-- Problem description --
Copy, from the material below, each line that contains the word "until".

-- Data for analysis --
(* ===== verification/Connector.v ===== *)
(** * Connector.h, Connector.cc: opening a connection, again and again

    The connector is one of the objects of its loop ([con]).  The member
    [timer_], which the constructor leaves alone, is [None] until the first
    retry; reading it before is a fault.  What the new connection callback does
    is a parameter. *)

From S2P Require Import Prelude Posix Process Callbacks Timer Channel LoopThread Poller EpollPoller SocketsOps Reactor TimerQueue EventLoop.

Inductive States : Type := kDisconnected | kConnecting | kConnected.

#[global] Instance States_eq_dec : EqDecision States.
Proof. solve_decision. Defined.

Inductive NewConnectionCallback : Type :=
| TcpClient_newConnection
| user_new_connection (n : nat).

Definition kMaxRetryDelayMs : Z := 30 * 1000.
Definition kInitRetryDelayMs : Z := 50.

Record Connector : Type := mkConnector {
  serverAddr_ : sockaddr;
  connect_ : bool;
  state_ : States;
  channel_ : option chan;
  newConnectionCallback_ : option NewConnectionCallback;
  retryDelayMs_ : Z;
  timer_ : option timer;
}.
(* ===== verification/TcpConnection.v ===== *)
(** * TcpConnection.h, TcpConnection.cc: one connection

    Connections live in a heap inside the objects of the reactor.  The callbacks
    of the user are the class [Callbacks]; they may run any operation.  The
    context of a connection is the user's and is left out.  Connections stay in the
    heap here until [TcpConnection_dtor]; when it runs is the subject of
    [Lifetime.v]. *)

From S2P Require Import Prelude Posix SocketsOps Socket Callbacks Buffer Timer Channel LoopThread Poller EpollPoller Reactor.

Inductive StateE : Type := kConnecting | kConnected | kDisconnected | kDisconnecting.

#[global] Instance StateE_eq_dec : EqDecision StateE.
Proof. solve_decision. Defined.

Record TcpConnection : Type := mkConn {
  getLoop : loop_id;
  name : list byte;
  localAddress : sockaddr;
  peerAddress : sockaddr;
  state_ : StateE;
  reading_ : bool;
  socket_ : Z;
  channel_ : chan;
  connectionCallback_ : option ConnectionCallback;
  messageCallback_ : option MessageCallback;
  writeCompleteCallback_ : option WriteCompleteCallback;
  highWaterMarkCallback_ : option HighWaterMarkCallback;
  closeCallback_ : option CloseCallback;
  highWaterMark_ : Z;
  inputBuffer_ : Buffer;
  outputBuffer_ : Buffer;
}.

==

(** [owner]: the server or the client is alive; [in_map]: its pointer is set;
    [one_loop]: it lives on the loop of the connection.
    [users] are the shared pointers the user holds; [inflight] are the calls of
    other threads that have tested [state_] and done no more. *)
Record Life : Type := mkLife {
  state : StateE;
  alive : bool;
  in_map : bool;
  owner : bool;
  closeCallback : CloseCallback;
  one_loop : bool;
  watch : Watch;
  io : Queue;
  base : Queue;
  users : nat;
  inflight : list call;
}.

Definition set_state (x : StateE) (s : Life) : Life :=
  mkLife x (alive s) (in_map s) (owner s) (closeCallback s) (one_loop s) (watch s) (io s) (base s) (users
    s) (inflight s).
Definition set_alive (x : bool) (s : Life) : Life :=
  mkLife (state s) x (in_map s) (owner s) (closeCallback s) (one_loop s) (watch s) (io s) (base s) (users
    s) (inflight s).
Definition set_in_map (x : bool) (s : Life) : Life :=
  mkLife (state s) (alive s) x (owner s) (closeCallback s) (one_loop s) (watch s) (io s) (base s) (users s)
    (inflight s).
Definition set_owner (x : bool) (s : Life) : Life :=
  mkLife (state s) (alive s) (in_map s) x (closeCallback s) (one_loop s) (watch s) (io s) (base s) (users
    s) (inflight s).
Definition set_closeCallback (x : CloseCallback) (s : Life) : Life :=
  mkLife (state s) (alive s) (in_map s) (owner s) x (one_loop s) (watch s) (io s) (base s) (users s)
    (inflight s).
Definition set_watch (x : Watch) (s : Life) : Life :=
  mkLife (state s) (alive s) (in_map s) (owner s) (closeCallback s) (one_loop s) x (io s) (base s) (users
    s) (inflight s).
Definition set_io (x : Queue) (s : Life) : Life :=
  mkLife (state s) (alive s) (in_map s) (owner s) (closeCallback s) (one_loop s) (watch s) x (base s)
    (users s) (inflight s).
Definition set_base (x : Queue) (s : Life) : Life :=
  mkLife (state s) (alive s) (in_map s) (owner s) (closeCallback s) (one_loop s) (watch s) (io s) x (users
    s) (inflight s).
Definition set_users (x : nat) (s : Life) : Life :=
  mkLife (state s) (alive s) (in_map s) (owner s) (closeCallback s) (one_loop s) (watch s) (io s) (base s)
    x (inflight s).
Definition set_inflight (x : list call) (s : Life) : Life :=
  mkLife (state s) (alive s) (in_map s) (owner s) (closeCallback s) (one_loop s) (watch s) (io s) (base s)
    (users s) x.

-- Answer --
    [timer_], which the constructor leaves alone, is [None] until the first
    heap here until [TcpConnection_dtor]; when it runs is the subject of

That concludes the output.